RECORDED DATA: Begin
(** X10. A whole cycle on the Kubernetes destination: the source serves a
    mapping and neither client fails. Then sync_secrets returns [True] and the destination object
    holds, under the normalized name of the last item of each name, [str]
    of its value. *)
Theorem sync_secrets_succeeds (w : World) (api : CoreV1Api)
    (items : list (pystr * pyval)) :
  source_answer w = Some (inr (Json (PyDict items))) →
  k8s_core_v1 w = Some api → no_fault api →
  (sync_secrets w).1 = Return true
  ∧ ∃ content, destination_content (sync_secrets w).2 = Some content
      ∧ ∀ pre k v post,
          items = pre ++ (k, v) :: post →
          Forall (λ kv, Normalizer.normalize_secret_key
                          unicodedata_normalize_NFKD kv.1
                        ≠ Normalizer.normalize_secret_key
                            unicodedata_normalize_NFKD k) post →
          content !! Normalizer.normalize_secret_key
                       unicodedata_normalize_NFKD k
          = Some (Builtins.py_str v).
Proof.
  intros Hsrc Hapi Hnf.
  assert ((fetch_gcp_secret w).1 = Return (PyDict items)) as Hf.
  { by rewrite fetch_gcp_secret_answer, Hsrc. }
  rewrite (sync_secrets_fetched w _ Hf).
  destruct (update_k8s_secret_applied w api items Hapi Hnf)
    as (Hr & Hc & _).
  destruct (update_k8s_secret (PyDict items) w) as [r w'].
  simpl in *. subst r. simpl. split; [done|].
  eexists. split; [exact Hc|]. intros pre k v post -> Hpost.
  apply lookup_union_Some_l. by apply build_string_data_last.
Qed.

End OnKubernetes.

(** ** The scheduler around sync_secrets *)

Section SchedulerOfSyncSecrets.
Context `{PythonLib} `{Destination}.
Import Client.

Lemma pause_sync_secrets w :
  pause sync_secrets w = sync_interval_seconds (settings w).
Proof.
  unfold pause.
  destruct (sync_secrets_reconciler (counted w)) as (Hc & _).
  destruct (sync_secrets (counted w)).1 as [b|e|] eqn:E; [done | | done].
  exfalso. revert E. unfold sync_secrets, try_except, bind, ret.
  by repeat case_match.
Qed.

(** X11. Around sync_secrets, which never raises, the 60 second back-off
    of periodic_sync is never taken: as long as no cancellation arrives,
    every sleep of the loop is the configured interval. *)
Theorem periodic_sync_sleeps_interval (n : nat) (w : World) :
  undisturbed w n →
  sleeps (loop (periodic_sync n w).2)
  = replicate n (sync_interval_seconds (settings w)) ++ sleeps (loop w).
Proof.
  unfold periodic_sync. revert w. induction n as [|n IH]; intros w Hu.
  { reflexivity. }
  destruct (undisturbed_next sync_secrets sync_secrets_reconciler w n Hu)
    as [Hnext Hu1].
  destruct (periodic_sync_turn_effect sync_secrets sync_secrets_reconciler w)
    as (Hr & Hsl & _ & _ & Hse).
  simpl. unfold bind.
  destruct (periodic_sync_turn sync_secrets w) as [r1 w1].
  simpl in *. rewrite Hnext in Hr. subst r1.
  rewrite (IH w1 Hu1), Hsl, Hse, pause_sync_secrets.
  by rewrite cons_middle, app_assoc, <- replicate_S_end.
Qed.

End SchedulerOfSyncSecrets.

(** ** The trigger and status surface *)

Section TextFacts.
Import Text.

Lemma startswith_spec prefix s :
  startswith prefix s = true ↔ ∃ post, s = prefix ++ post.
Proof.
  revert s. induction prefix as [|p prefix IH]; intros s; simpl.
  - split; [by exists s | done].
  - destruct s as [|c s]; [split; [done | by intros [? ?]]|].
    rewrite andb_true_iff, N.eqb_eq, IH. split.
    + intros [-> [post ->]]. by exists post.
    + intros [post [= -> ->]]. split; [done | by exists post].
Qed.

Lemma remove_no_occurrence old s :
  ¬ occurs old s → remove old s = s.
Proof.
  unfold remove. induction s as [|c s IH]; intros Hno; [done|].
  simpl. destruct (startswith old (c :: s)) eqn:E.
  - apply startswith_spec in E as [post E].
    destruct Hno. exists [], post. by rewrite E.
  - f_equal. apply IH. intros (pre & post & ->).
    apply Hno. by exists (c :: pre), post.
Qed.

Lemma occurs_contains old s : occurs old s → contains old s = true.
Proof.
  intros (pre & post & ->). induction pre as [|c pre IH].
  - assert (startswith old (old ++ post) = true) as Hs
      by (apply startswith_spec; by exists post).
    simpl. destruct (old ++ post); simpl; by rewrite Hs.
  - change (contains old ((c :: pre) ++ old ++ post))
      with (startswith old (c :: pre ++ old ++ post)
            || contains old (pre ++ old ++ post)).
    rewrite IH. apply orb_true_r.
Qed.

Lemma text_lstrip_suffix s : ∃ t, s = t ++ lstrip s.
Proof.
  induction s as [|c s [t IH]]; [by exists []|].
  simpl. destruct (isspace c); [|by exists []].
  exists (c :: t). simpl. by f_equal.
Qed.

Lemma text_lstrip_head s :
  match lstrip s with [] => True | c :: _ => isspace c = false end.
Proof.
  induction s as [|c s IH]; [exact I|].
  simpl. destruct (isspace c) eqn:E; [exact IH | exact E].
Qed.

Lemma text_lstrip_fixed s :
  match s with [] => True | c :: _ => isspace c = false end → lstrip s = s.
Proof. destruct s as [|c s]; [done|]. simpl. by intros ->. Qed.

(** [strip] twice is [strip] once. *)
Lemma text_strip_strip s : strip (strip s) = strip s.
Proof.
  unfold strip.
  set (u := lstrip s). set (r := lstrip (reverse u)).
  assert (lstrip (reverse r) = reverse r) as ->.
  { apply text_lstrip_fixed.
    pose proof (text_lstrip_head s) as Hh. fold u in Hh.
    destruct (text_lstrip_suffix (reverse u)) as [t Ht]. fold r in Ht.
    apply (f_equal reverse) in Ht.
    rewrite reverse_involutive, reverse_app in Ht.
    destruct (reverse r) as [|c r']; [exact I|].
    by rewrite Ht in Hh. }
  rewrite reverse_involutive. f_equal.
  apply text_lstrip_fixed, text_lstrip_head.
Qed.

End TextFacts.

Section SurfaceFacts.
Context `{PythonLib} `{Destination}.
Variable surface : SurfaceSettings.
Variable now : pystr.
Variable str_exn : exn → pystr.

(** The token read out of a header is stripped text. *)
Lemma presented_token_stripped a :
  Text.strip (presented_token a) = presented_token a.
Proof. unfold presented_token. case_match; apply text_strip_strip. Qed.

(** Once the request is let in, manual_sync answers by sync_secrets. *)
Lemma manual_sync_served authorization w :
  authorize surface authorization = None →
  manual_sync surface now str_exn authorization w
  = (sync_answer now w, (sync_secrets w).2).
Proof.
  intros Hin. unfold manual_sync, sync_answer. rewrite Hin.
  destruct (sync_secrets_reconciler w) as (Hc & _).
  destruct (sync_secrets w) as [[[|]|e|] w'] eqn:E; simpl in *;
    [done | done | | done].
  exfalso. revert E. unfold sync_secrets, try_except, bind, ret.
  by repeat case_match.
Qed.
RECORDED DATA: End
Everything in the listing should be written out again exactly.

> **OUTPUT FOR THIS TASK**:
(** X10. A whole cycle on the Kubernetes destination: the source serves a
    mapping and neither client fails. Then sync_secrets returns [True] and the destination object
    holds, under the normalized name of the last item of each name, [str]
    of its value. *)
Theorem sync_secrets_succeeds (w : World) (api : CoreV1Api)
    (items : list (pystr * pyval)) :
  source_answer w = Some (inr (Json (PyDict items))) →
  k8s_core_v1 w = Some api → no_fault api →
  (sync_secrets w).1 = Return true
  ∧ ∃ content, destination_content (sync_secrets w).2 = Some content
      ∧ ∀ pre k v post,
          items = pre ++ (k, v) :: post →
          Forall (λ kv, Normalizer.normalize_secret_key
                          unicodedata_normalize_NFKD kv.1
                        ≠ Normalizer.normalize_secret_key
                            unicodedata_normalize_NFKD k) post →
          content !! Normalizer.normalize_secret_key
                       unicodedata_normalize_NFKD k
          = Some (Builtins.py_str v).
Proof.
  intros Hsrc Hapi Hnf.
  assert ((fetch_gcp_secret w).1 = Return (PyDict items)) as Hf.
  { by rewrite fetch_gcp_secret_answer, Hsrc. }
  rewrite (sync_secrets_fetched w _ Hf).
  destruct (update_k8s_secret_applied w api items Hapi Hnf)
    as (Hr & Hc & _).
  destruct (update_k8s_secret (PyDict items) w) as [r w'].
  simpl in *. subst r. simpl. split; [done|].
  eexists. split; [exact Hc|]. intros pre k v post -> Hpost.
  apply lookup_union_Some_l. by apply build_string_data_last.
Qed.

End OnKubernetes.

(** ** The scheduler around sync_secrets *)

Section SchedulerOfSyncSecrets.
Context `{PythonLib} `{Destination}.
Import Client.

Lemma pause_sync_secrets w :
  pause sync_secrets w = sync_interval_seconds (settings w).
Proof.
  unfold pause.
  destruct (sync_secrets_reconciler (counted w)) as (Hc & _).
  destruct (sync_secrets (counted w)).1 as [b|e|] eqn:E; [done | | done].
  exfalso. revert E. unfold sync_secrets, try_except, bind, ret.
  by repeat case_match.
Qed.

(** X11. Around sync_secrets, which never raises, the 60 second back-off
    of periodic_sync is never taken: as long as no cancellation arrives,
    every sleep of the loop is the configured interval. *)
Theorem periodic_sync_sleeps_interval (n : nat) (w : World) :
  undisturbed w n →
  sleeps (loop (periodic_sync n w).2)
  = replicate n (sync_interval_seconds (settings w)) ++ sleeps (loop w).
Proof.
  unfold periodic_sync. revert w. induction n as [|n IH]; intros w Hu.
  { reflexivity. }
  destruct (undisturbed_next sync_secrets sync_secrets_reconciler w n Hu)
    as [Hnext Hu1].
  destruct (periodic_sync_turn_effect sync_secrets sync_secrets_reconciler w)
    as (Hr & Hsl & _ & _ & Hse).
  simpl. unfold bind.
  destruct (periodic_sync_turn sync_secrets w) as [r1 w1].
  simpl in *. rewrite Hnext in Hr. subst r1.
  rewrite (IH w1 Hu1), Hsl, Hse, pause_sync_secrets.
  by rewrite cons_middle, app_assoc, <- replicate_S_end.
Qed.

End SchedulerOfSyncSecrets.

(** ** The trigger and status surface *)

Section TextFacts.
Import Text.

Lemma startswith_spec prefix s :
  startswith prefix s = true ↔ ∃ post, s = prefix ++ post.
Proof.
  revert s. induction prefix as [|p prefix IH]; intros s; simpl.
  - split; [by exists s | done].
  - destruct s as [|c s]; [split; [done | by intros [? ?]]|].
    rewrite andb_true_iff, N.eqb_eq, IH. split.
    + intros [-> [post ->]]. by exists post.
    + intros [post [= -> ->]]. split; [done | by exists post].
Qed.

Lemma remove_no_occurrence old s :
  ¬ occurs old s → remove old s = s.
Proof.
  unfold remove. induction s as [|c s IH]; intros Hno; [done|].
  simpl. destruct (startswith old (c :: s)) eqn:E.
  - apply startswith_spec in E as [post E].
    destruct Hno. exists [], post. by rewrite E.
  - f_equal. apply IH. intros (pre & post & ->).
    apply Hno. by exists (c :: pre), post.
Qed.

Lemma occurs_contains old s : occurs old s → contains old s = true.
Proof.
  intros (pre & post & ->). induction pre as [|c pre IH].
  - assert (startswith old (old ++ post) = true) as Hs
      by (apply startswith_spec; by exists post).
    simpl. destruct (old ++ post); simpl; by rewrite Hs.
  - change (contains old ((c :: pre) ++ old ++ post))
      with (startswith old (c :: pre ++ old ++ post)
            || contains old (pre ++ old ++ post)).
    rewrite IH. apply orb_true_r.
Qed.

Lemma text_lstrip_suffix s : ∃ t, s = t ++ lstrip s.
Proof.
  induction s as [|c s [t IH]]; [by exists []|].
  simpl. destruct (isspace c); [|by exists []].
  exists (c :: t). simpl. by f_equal.
Qed.

Lemma text_lstrip_head s :
  match lstrip s with [] => True | c :: _ => isspace c = false end.
Proof.
  induction s as [|c s IH]; [exact I|].
  simpl. destruct (isspace c) eqn:E; [exact IH | exact E].
Qed.

Lemma text_lstrip_fixed s :
  match s with [] => True | c :: _ => isspace c = false end → lstrip s = s.
Proof. destruct s as [|c s]; [done|]. simpl. by intros ->. Qed.

(** [strip] twice is [strip] once. *)
Lemma text_strip_strip s : strip (strip s) = strip s.
Proof.
  unfold strip.
  set (u := lstrip s). set (r := lstrip (reverse u)).
  assert (lstrip (reverse r) = reverse r) as ->.
  { apply text_lstrip_fixed.
    pose proof (text_lstrip_head s) as Hh. fold u in Hh.
    destruct (text_lstrip_suffix (reverse u)) as [t Ht]. fold r in Ht.
    apply (f_equal reverse) in Ht.
    rewrite reverse_involutive, reverse_app in Ht.
    destruct (reverse r) as [|c r']; [exact I|].
    by rewrite Ht in Hh. }
  rewrite reverse_involutive. f_equal.
  apply text_lstrip_fixed, text_lstrip_head.
Qed.

End TextFacts.

Section SurfaceFacts.
Context `{PythonLib} `{Destination}.
Variable surface : SurfaceSettings.
Variable now : pystr.
Variable str_exn : exn → pystr.

(** The token read out of a header is stripped text. *)
Lemma presented_token_stripped a :
  Text.strip (presented_token a) = presented_token a.
Proof. unfold presented_token. case_match; apply text_strip_strip. Qed.

(** Once the request is let in, manual_sync answers by sync_secrets. *)
Lemma manual_sync_served authorization w :
  authorize surface authorization = None →
  manual_sync surface now str_exn authorization w
  = (sync_answer now w, (sync_secrets w).2).
Proof.
  intros Hin. unfold manual_sync, sync_answer. rewrite Hin.
  destruct (sync_secrets_reconciler w) as (Hc & _).
  destruct (sync_secrets w) as [[[|]|e|] w'] eqn:E; simpl in *;
    [done | done | | done].
  exfalso. revert E. unfold sync_secrets, try_except, bind, ret.
  by repeat case_match.
Qed.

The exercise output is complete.